## WHAT YOU NEED TO DO
The expected answer is the set of lines in the data below between the line holding "Conventions of the embedding." and the line holding "(** [strings.Replace(s, old, new, -1)]", inclusive, written out exactly.
*** RECORDS ***
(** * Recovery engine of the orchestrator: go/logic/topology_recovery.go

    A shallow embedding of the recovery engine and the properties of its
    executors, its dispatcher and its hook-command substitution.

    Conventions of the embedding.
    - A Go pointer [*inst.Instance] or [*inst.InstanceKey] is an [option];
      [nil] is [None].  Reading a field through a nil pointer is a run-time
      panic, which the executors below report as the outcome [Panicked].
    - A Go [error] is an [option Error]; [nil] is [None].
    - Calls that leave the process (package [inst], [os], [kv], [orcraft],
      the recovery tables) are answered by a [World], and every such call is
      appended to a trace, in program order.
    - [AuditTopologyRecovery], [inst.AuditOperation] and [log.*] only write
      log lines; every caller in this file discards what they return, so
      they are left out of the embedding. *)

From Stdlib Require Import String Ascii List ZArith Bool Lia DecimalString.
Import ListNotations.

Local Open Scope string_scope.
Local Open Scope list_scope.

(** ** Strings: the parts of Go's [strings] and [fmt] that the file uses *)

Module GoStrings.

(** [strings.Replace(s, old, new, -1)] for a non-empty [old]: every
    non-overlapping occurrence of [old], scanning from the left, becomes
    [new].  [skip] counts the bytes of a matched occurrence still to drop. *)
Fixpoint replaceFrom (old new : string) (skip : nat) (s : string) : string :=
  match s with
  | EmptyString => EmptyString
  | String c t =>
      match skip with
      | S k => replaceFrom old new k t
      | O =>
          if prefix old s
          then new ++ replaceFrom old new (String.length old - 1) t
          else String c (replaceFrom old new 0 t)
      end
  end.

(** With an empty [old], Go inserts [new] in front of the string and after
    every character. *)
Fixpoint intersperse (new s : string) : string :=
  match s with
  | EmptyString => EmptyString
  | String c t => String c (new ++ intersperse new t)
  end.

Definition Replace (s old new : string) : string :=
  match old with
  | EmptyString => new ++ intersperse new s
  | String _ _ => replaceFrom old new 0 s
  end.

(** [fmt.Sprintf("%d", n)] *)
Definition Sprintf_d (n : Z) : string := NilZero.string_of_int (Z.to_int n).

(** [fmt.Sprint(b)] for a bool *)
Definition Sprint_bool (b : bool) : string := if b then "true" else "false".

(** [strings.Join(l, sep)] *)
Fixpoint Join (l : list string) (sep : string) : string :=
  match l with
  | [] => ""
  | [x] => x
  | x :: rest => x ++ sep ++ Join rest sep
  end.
*** End of RECORDS ***
## PROBLEM SOLUTION
    Conventions of the embedding.
    - A Go pointer [*inst.Instance] or [*inst.InstanceKey] is an [option];
      [nil] is [None].  Reading a field through a nil pointer is a run-time
      panic, which the executors below report as the outcome [Panicked].
    - A Go [error] is an [option Error]; [nil] is [None].
    - Calls that leave the process (package [inst], [os], [kv], [orcraft],
      the recovery tables) are answered by a [World], and every such call is
      appended to a trace, in program order.
    - [AuditTopologyRecovery], [inst.AuditOperation] and [log.*] only write
      log lines; every caller in this file discards what they return, so
      they are left out of the embedding. *)

From Stdlib Require Import String Ascii List ZArith Bool Lia DecimalString.
Import ListNotations.

Local Open Scope string_scope.
Local Open Scope list_scope.

(** ** Strings: the parts of Go's [strings] and [fmt] that the file uses *)

Module GoStrings.

(** [strings.Replace(s, old, new, -1)] for a non-empty [old]: every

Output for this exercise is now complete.